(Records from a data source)
--------

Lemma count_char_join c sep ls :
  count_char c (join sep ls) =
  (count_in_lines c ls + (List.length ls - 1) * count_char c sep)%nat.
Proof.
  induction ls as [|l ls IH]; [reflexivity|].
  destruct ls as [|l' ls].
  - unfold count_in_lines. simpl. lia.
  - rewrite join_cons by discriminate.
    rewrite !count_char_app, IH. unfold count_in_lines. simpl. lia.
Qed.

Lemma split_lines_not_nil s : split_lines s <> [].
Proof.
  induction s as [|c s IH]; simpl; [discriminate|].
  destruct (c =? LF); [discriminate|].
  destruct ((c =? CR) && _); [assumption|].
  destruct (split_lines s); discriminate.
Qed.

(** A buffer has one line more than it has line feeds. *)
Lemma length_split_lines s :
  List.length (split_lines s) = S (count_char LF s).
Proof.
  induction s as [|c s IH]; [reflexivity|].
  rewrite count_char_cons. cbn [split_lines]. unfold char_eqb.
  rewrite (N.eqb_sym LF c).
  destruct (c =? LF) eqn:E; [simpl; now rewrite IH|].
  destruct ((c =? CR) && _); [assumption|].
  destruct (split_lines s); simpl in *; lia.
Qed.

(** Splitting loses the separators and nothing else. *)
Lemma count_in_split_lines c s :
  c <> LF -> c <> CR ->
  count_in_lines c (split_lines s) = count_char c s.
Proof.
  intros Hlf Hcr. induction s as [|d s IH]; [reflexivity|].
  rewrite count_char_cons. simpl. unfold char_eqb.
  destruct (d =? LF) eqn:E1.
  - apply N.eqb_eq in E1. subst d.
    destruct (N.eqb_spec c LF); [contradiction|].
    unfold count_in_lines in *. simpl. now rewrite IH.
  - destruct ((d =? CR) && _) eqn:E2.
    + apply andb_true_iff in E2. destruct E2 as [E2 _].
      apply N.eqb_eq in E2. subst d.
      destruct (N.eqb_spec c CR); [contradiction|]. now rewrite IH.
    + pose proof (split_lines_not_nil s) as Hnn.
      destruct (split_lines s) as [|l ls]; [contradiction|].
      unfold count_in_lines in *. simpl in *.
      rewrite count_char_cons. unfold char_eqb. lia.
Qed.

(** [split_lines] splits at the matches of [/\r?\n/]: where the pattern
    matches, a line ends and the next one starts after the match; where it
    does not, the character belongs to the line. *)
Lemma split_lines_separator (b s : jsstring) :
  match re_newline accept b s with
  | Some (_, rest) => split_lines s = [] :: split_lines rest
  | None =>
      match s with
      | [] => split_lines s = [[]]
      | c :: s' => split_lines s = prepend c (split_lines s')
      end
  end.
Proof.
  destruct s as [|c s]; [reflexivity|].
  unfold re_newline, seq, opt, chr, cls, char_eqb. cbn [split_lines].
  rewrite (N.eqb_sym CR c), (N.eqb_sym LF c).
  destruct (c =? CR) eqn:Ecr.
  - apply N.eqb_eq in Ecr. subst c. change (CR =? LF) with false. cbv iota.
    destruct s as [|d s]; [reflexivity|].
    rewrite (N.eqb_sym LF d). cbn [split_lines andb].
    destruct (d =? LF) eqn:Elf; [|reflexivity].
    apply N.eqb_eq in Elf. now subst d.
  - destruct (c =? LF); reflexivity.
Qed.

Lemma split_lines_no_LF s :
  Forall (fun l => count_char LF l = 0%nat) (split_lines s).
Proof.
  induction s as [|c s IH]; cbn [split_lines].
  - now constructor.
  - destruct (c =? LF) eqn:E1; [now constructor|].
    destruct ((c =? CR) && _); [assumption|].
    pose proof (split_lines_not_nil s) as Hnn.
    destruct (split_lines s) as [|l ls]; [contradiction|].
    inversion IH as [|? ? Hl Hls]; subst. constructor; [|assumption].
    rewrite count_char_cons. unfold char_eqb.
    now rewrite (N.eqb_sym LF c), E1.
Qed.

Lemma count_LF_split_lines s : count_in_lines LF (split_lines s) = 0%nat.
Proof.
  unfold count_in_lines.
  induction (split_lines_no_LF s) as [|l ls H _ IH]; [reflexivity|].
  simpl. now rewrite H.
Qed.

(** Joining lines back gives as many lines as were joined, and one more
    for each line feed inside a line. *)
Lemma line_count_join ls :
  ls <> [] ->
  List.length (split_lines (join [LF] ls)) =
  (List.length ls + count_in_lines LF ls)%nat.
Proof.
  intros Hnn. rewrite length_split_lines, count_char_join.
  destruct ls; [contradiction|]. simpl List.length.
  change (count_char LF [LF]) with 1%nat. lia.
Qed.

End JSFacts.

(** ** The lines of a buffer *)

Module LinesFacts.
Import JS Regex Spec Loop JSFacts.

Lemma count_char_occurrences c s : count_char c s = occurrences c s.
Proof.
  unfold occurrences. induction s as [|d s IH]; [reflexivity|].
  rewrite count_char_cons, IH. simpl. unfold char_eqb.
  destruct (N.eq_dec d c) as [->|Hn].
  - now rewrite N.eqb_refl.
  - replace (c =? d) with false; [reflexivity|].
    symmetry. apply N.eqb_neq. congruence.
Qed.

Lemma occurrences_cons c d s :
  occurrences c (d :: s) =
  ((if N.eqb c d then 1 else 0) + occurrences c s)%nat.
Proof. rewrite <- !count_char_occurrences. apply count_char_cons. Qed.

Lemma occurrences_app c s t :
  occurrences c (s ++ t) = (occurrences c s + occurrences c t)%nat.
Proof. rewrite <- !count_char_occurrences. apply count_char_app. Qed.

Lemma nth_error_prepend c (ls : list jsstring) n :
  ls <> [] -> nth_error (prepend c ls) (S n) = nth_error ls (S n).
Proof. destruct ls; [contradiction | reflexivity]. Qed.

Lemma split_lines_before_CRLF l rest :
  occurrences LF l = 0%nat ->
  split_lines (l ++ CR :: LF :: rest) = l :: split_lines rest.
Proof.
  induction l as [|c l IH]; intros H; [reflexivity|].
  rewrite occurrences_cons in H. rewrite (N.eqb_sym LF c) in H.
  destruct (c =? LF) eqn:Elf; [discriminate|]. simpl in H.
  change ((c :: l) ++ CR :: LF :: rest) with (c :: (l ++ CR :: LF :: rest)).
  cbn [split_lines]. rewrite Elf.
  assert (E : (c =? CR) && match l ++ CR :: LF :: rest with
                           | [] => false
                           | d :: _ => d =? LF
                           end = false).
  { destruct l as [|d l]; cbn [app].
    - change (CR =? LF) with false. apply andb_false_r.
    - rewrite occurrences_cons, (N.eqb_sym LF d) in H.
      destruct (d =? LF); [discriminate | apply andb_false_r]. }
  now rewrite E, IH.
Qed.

--------

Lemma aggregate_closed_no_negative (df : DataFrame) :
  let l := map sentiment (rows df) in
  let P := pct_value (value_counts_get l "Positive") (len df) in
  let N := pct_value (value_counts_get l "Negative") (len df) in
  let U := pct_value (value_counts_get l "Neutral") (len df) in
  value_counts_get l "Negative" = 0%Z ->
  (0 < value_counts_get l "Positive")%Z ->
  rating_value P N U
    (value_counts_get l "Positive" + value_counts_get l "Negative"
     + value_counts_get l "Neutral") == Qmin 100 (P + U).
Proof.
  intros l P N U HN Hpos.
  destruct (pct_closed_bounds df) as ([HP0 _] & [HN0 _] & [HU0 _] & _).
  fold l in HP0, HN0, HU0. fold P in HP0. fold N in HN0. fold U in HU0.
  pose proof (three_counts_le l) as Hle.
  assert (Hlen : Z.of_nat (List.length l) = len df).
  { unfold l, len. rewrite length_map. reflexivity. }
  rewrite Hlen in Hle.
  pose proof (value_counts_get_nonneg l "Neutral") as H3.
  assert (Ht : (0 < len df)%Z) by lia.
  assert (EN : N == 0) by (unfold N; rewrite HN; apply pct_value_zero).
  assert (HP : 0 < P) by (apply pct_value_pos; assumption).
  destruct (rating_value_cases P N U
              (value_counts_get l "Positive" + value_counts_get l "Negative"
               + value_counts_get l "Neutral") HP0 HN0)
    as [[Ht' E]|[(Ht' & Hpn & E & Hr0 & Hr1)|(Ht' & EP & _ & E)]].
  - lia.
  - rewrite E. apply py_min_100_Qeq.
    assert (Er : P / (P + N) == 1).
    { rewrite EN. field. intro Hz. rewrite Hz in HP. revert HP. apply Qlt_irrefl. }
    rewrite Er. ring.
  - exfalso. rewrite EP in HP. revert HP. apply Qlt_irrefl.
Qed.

--------

> [ABOUT THIS TASK]
From the entries above, pull out each line that includes "change".

> [RESULT FOR THIS EXERCISE]
  - apply N.eqb_eq in Ecr. subst c. change (CR =? LF) with false. cbv iota.
  change (count_char LF [LF]) with 1%nat. lia.
  change ((c :: l) ++ CR :: LF :: rest) with (c :: (l ++ CR :: LF :: rest)).
    - change (CR =? LF) with false. apply andb_false_r.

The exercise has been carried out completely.